Investigations include the identification or confirmation of specificity and exclusion of further antibodies or when the referring laboratory has been unable to elucidate a serological incompatibility.
These are often from patients whose sera react with all red cells and for whom a compatible donor is difficult or impossible to find. The reactions may be due to a complex mixture of antibodies or to the presence of an antibody to a high incidence antigen produced by a patient with a rare red cell phenotype. Sometimes both occur in the same patient. Pre- and post-transfusion samples can be investigated in cases of haemolytic transfusion reaction. The Reference Laboratory has access to a large number of phenotyped red cells in addition to routine antibody identification panels and has direct contact with the services of the International Blood Group Reference Laboratory.
The results of all referred patients are held in eProgesa, the NZ Blood Service (NZBS) National Blood Bank Information System.
ABO and Rh(D) typing anomalies are investigated, including tests to distinguish between partial and weak D antigens.
Tests are performed to determine the class of immunoglobulin and/or complement bound to red cells.
In the presence of autoantibodies, of either ‘warm’ or ‘cold’ type, tests are performed to detect and identify any underlying clinically significant red cell alloantibodies. Recommendations are made as to the selection of units for crossmatching, or alternatively crossmatched blood is supplied.
Haemolysis suspected to be associated with the use of certain drugs can, with medical approval, be investigated.
Phenotyped units are supplied for patients with red cell antibodies. In addition, rare antigen negative units can be sourced from the national frozen bank or, in exceptional cases, from the International Panel of Rare Donors.
NZBS can provide crossmatched units in difficult cases, e.g. where there is a need to screen a large number of units or because the patient’s plasma requires treatment prior to crossmatch.
When a clinically significant antibody is detected during routine antenatal antibody screening it is important that the level of antibody activity is monitored through the pregnancy. This enables the potential risk of HDN to be assessed.
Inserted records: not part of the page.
Lemma iappend_wp s l k f p (Q : unit → mst → Prop) : built s l → l !! k = Some f → m_size f = m_len f → m_len (extend f p) ≤ MAXFILE * BSIZE →
  nmeta + data_blocks (put_file k (extend f p) l) ≤ FSSIZE →
  (∀ s', built s' (put_file k (extend f p) l) → Q tt s') → wp (iappend (Z.of_nat k + 1) p) s Q.
Proof.
  intros Hb Hf Hsz Hmax Hroom HQ. pose proof (lookup_lt_Some _ _ _ Hf) as Hlt. pose proof (bu_few _ _ Hb) as Hfew. pose proof (bu_sectors _ _ Hb) as Hs.
  rewrite m_len_extend in Hmax. assert (MAXFILE * BSIZE < 2 ^ 32) as Hbig by done. assert (0 ≤ m_len f) as Hm0 by (unfold m_len; lia).
  rewrite (data_blocks_put k _ f), m_len_extend in Hroom by done. pose proof (bu_blocks _ _ Hb) as Hblk.
  assert (Z.of_nat k + 1 < NINODES) as Hin.
  { destruct (decide (Z.of_nat k + 1 < NINODES)); [done|]. lia. }
  destruct (bu_inode _ _ Hb k f Hf) as [Hx Hwf]. pose proof (bu_file _ _ Hb k f Hf) as F.
  unfold iappend. apply wp_bind, rinode_wp; [done|lia|]. set (x := dinode_of (image s) (Z.of_nat k + 1)) in *.
  assert (xint (d_size x) = m_len f) as -> by (rewrite Hx; simpl; rewrite Hsz; apply xint_small; lia).
  apply wp_bind. apply iappend_loop_wp; fold (m_len f); [done|done|done|lia|lia|]. intros x1 s1 G. cbv beta iota.
  pose proof G as [Hs1 F1 [V1 S1 M1] I1 B1]. set (e := m_len f + Z.of_nat (length p)) in *. rewrite xint_small by lia.
  assert (blocks_for (m_len f) ≤ blocks_for e) as Hmono by (apply blocks_for_mono; lia).
  apply winode_wp; [done|lia|]. apply HQ.
  apply (built_put s l k (extend f p) s1 (dset_size e x1)); [done|lia|done|done|lia|..].
  - intros b Hc. destruct (V1 b Hc) as [|(j & Hj & Hz & <-)]; [by left|right]. split; [done|]. by exists j.
  - rewrite M1. fold x in Hwf. destruct Hwf as [W1 W2 W3 W4 W5 W6 W7]. split; try done; [simpl; lia|by apply F1|].
    apply list.Forall_forall. intros a Ha. simpl in Ha. apply list_elem_of_lookup in Ha as [i Hi].
    assert (a = slot (image s1) x1 (if decide (i < 12)%nat then Z.of_nat i else MAXFILE)) as ->.
    { pose proof (lookup_lt_Some _ _ _ Hi) as Hil. rewrite (fi_len _ _ _ _ _ _ F1) in Hil. assert (NDIRECT = 12 ∧ 12 < MAXFILE) as [HN HMX] by done. case_decide.
      - rewrite addr_slot, addr_of_direct by lia. unfold addr. by rewrite Nat2Z.id, nth_lookup, Hi.
      - rewrite slot_ind. unfold ind_of. rewrite nth_lookup. assert (i = 12%nat) as -> by lia. by rewrite Hi. }
    pose proof (slot_range s1 x1 _ Hs1 _ _ (if decide (i < 12)%nat then Z.of_nat i else MAXFILE) F1) as Hr.
    assert (12 < MAXFILE ∧ FSSIZE < 2 ^ 32) as [? ?] by done. case_decide; lia.
  - rewrite (data_blocks_put k _ f), m_len_extend by done. fold e. lia.
  - rewrite length_put_file, I1, (bu_inodes _ _ Hb) by lia. lia.
  - rewrite M1, Hx. done.
  - rewrite m_len_extend. eapply file_in_frame; [exact F1|done|lia|done].
  - intros j Hj. rewrite (slot_frame (image s1) (image s1) x1) by done. destruct (S1 j Hj) as [->|]; [|by right; left].
    destruct (decide (slot (image s) x j = 0)) as [|Hz]; [by left|right; right]. split; [done|]. by exists j.
Qed.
Samples may be referred from pregnant women with a positive antibody screen and tested to confirm specificity, to determine clinical significance and to exclude further antibodies. The service includes monitoring of antibody levels by titration, identification of possible further antibodies and red cell phenotyping of the father if necessary.
The causative red cell antibodies in cases of suspected HDN can be detected and identified by NZ Blood Service (NZBS).
Where necessary blood can be provided for transfusion whether from routinely available stocks or from special donors with rarer blood types who have their blood stored in liquid nitrogen.
A NZ Blood Service (NZBS) Transfusion Medicine Specialist (TMS) is available 24 hours / 7 days to provide clinical advice regarding the clinical significance of Reference Laboratory results or the transfusion requirements of patients where immunohaematological problems are encountered.
Similarly scientific advice in respect of blood bank investigation of immunohaematological problems is also available if required.